PlayStation Faces Class Action Over Digital Game Ownership Transparency

Post by usertopnews

The convenience of digital gaming is under intense legal scrutiny as server shutdowns strip players of access to games they fully paid for. On Tuesday, June 23, 2026, four gamers filed a class-action lawsuit against Sony Interactive Entertainment in San Francisco, accusing the company of violating California’s digital goods transparency law (AB 2426), which took effect at the corporate level in early 2025.

This law explicitly bans e-commerce platforms from using traditional ownership terms like “buy,” “acquire,” or “own” unless they clearly notify customers that they are purchasing a revocable license, not permanent ownership. While the PlayStation Store includes legal disclaimers during checkout, the plaintiffs’ attorneys argue these warnings are too small and easily overlooked, misleading reasonable consumers into believing they own their digital games outright—just like physical discs or pens.

The timing of this lawsuit coincides with growing frustration in the global gaming community following a series of historic software shutdowns. A recent example within Sony’s ecosystem is the fate of *Destruction AllStars*, a PS5 multiplayer game published by Sony in 2021. The game was removed from stores and had its servers permanently shut down in May 2026. Currently, only a limited single-player mode remains accessible, but this will disappear entirely and irreversibly on November 25, 2026, rendering the game useless for those who purchased it.

This wave of lost access began in 2023 when Ubisoft shut down servers for its online racing game *The Crew*, cutting off even local modes. That move inspired Assemblywoman Jacqui Irwin to draft California’s AB 2426. The shutdowns have fueled the international Stop Killing Games movement, which urges U.S. and EU lawmakers to require publishers to patch games before commercial abandonment—allowing communities to host private servers or play offline without relying on company servers.

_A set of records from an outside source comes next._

#[export] Instance swap_group : RawGroup RawSwap := Build_RawGroup _ Swap_slot Swap_assign Swap_Complete rs_ClosedAt.
#[export] Instance provide_group : RawGroup RawProvideLiquidity := Build_RawGroup _ PL_slot PL_assign PL_Complete pl_ClosedAt.
#[export] Instance withdraw_group : RawGroup RawWithdrawLiquidity := Build_RawGroup _ WL_slot WL_assign WL_Complete wl_ClosedAt.
#[export] Instance stake_group : RawGroup RawStake := Build_RawGroup _ Stake_slot Stake_assign Stake_Complete rk_ClosedAt.
#[export] Instance rewards_group : RawGroup RawWithdrawRewards := Build_RawGroup _ WR_slot WR_assign WR_Complete wr_ClosedAt.

(** ** Classification *)

Inductive action :=
| actionUnknown | actionSwap | actionSwapMap | actionProvideLiquidity | actionWithdrawLiquidity
| actionProvideLiquidityMap | actionWithdrawLiquidityMap | actionBond | actionUnbond | actionAdmin | actionInitialize
| actionWithdrawRewards | actionDistributeRewards | actionCreatePool
| actionCreateDistributionFlow | actionStakeMigration | actionFactoryConfig | actionBlendPoolAdmin | actionToggleTrading.

#[export] Instance action_eq_dec : EqDecision action.
Proof. solve_decision. Defined.

Definition topicPairActions : list (string * string * action) :=
  [(TopicCreateDistributionFlow, TopicSymbolDRAsset, actionCreateDistributionFlow);
   (TopicStakeMigration, TopicMigrationStarted, actionStakeMigration);
   (TopicStakeMigration, TopicMigrationQueried, actionStakeMigration);
   (TopicStake, TopicMigrationCompleted, actionStakeMigration);
   (TopicFactory, TopicFactoryUpdatedConfig, actionFactoryConfig);
   (TopicBlendPool, TopicBlendSetDelegate, actionBlendPoolAdmin);
   (TopicBlendPool, TopicBlendSetMinTradingA, actionBlendPoolAdmin);
   (TopicBlendPool, TopicBlendSetMinTradingB, actionBlendPoolAdmin);
   (TopicToggleTrading, TopicToggleTradingEnabled, actionToggleTrading)].

Fixpoint pair_action (t0 t1 : string) (l : list (string * string * action)) : option action :=
  match l with
  | [] => None
  | (a, b, x) :: l => if String.eqb t0 a && String.eqb t1 b then Some x else pair_action t0 t1 l
  end.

Sony’s legal challenges in 2026 extend beyond this transparency lawsuit. The company faces multiple class actions in U.S. courts this year:

– **Digital Code Pricing Settlement:** After years of delays and two rejections by Judge Araceli Martínez-Olguín, a federal court preliminarily approved a $7.85 million settlement over antitrust claims. The lawsuit (Caccuri v. Sony) alleged PlayStation artificially inflated prices by banning retailers like Amazon and GameStop from selling certain game download codes from 2019 to 2023, forcing exclusive purchases through the PS Store. Eligible users will receive automatic digital wallet credits after a final hearing scheduled for October 15, 2026.

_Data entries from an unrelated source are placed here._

Definition sk (c : ascii) : string := foldr (fun _ s => String c s) EmptyString (seq 0 55).
Definition contract_ex (c : ascii) : string := String "C" (sk c).
Definition address_ex (c : ascii) : ScVal := ScvAddress (AddrContract (sk c)).
Definition amount_ex (n : Z) : ScVal := ScvI128 0 n.

(** A field event of a swap, and the value it carries. *)
Definition field_ex (pool : ascii) (ledger index : Z) (closedAt name : string) (v : ScVal) : Event :=
  mkEvent ledger "aa" 0 index (mkCE closedAt (contract_ex pool) [TopicSymbolSwap; MustEncodeString name] (match encode v with Ok b => b | Err _ => "" end)).

Definition noon : string := "2026-05-12T12:00:00Z".
Definition later : string := "2026-05-12T12:10:00Z".

(** A swap of pool A with its eight fields out of order, around the seven
    fields of a swap of pool B, and ten minutes later an event of pool A. *)
Definition swap_a : list Event :=
  [field_ex "A" 10 3 noon "return_amount" (amount_ex 50); field_ex "A" 10 4 noon "sender" (address_ex "S"); field_ex "A" 10 5 noon "sell_token" (address_ex "T");
   field_ex "A" 10 6 noon "buy_token" (address_ex "U"); field_ex "A" 10 7 noon "offer_amount" (amount_ex 100);
   field_ex "A" 10 8 noon "actual received amount" (amount_ex 100); field_ex "A" 10 9 noon "spread_amount" (amount_ex 1); field_ex "A" 10 20 noon "referral_fee_amount" (amount_ex 0)].
Definition swap_b : list Event :=
  [field_ex "B" 10 10 noon "sender" (address_ex "S"); field_ex "B" 10 11 noon "sell_token" (address_ex "U"); field_ex "B" 10 12 noon "offer_amount" (amount_ex 50);
   field_ex "B" 10 13 noon "buy_token" (address_ex "T"); field_ex "B" 10 14 noon "return_amount" (amount_ex 101);
   field_ex "B" 10 15 noon "spread_amount" (amount_ex 1); field_ex "B" 10 16 noon "referral_fee_amount" (amount_ex 0)].
Definition lone : Event := field_ex "A" 110 0 later "sender" (address_ex "S").

Definition stream_ex : list Event := take 7 swap_a ++ swap_b ++ drop 7 swap_a ++ [lone].

Definition decoder_ex : decoder := NewDecoder [contract_ex "A"; contract_ex "B"] [].
Definition close_ex (l : Z) : Time := unix_time (if l <? 100 then 1778587200 else 1778587800).
Definition swaps_ex : list (Event * list Event) := omap (fun s => match s with e :: l => Some (e, l) | [] => None end) [swap_a; swap_b; [lone]].

Lemma filter_absent {A K} `{EqDecision K} (key : A -> K) l k : k ∉ map key l -> filter (fun x => key x = k) l = [].
Proof.
  induction l as [|x l IH]; [done|]. cbn [map]. intros [H1 H2]%not_elem_of_cons. rewrite filter_cons_False by congruence. by apply IH.
Qed.

#[local] Instance sk_ex : Strkey := plain_strkey.

Lemma published_ex : published (filter is_swap (accepted (fun _ => 0) decoder_ex stream_ex)) swaps_ex.
Proof.
  assert (E : filter is_swap (accepted (fun _ => 0) decoder_ex stream_ex) = stream_ex) by (vm_compute; reflexivity). rewrite E. clear E.
  assert (HK : forall P : groupKey -> Prop, Forall P (remove_dups (map keyOf stream_ex)) ->
    (forall k, k ∉ map keyOf stream_ex -> k ∉ map (fun s => keyOf s.1) swaps_ex -> P k) -> forall k, P k).
  { intros P HP HN k. destruct (decide (k ∈ remove_dups (map keyOf stream_ex))) as [Hk|Hk]; [by rewrite Forall_forall in HP; apply HP|].
    apply HN; intros Hin; apply Hk; revert Hin; vm_compute; set_solver. }
  let ks := eval vm_compute in (remove_dups (map keyOf stream_ex)) in change (remove_dups (map keyOf stream_ex)) with ks in HK.
  split.
  - unfold swaps_ex. cbn [omap list_omap swap_a swap_b].
    repeat (apply Forall_cons; split; [split; refine (bool_decide_unpack _ _); vm_compute; exact I|]). constructor.
  - apply HK; [repeat (apply Forall_cons; split; [vm_compute; reflexivity|]); constructor|]. intros k H1 H2.
    by rewrite (filter_absent keyOf), (filter_absent (fun s : Event * list Event => keyOf s.1)).
  - apply HK; [repeat (apply Forall_cons; split; [vm_compute; exact I|]); constructor|]. intros k H1 H2. by rewrite (filter_absent (fun s : Event * list Event => keyOf s.1)).
Qed.

Lemma phoenix_trades_exact_witness :
  trades (decode_all (fun _ => 0) decoder_ex stream_ex) ≡ₚ omap trade_of (map (swap_of close_ex) swaps_ex)
  /\ map (fun t => (tr_OpIndex t, Amount_BigInt (tr_BaseAmount t), Amount_BigInt (tr_QuoteAmount t))) (trades (decode_all (fun _ => 0) decoder_ex stream_ex))
     = [(3, 100, 50); (10, 50, 101)].
Proof.
  split; [|vm_compute; reflexivity].
  pose proof (phoenix_trades_exact close_ex (fun _ => 0) decoder_ex stream_ex swaps_ex) as HT.
  assert (HA : omap (map_trade close_ex) (accepted (fun _ => 0) decoder_ex stream_ex) = []) by (vm_compute; reflexivity).
  rewrite HA, app_nil_l in HT. apply HT; clear HT HA.
  - intros l l' Hl. unfold close_ex, unix_time, Second. destruct (Z.ltb_spec l 100), (Z.ltb_spec l' 100); lia.
  - reflexivity.
  - reflexivity.
  - repeat (apply Forall_cons; split; [split; [vm_compute; reflexivity|vm_compute; discriminate|vm_compute; repeat split; discriminate]|]). constructor.
  - repeat (apply SSorted_cons; [|repeat (apply Forall_cons; split; [vm_compute; discriminate|]); constructor]). constructor.
  - apply published_ex.
Defined.

(** ** Behind the projector *)

Definition output_of (e : consumer_event) : Output := mkOutput (EventKind e) (EventLedger e).

(** The decoder as the projector and the completeness checks call it. *)
Definition phoenix_decoder (d : decoder) : Decoder :=
  mkDecoder decoder d (fun d ev => (Some (Matches d ev), d))
    (fun d ev => let '(r, d) := Decode d ev 0 in
       (match r with None => None | Some (Err _) => Some None | Some (Ok outs) => Some (Some (map output_of outs)) end, d)).

(** A landing zone up to a tip. *)
Definition zone (evs : list Event) (tip : Z) : cycle_env :=
  mkEnv false (Some (Some tip)) (fun _ _ => None) None false (fun _ _ _ => None)
    (fun from to _ => (map RowEvent (List.filter (fun ev => (from <=? ev_Ledger ev) && (ev_Ledger ev <=? to)) evs), None)) [] [] false None false.

Definition cycles (sink : list bool * list Output -> Output -> (list bool * list Output) * option goerr) (tips : list Z) :=
  foldl (fun acc tip => let '(st, outs) := acc in
           let '(st, o) := cycleOneSource (phoenix_decoder decoder_ex) sink (mkSource [] false 0 false false) (zone (swap_b ++ [lone]) tip) st in (st, outs ++ [co_outcome o]))
    (fresh (phoenix_decoder decoder_ex) None ([true], []), []) tips.

Definition healthy (w : list bool * list Output) (out : Output) : (list bool * list Output) * option goerr := ((w.1, w.2 ++ [out]), None).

– **Hardware Overpricing Lawsuit:** Filed in May 2026, this class action accuses Sony of profiting twice during the tariff-related supply chain crisis—raising PS5 prices citing customs taxes, then retaining millions in tariff refunds without passing savings to consumers.

As courts consider whether to require PlayStation to replace terms like “Buy” with “Obtain Software License” in its digital store, the industry watches closely. This case could reshape how we purchase digital media, pushing corporations toward greater honesty about the inherent expiration of virtual libraries.

For gamers and digital consumers alike, these developments highlight the importance of transparency and the evolving relationship between ownership and access in the digital age.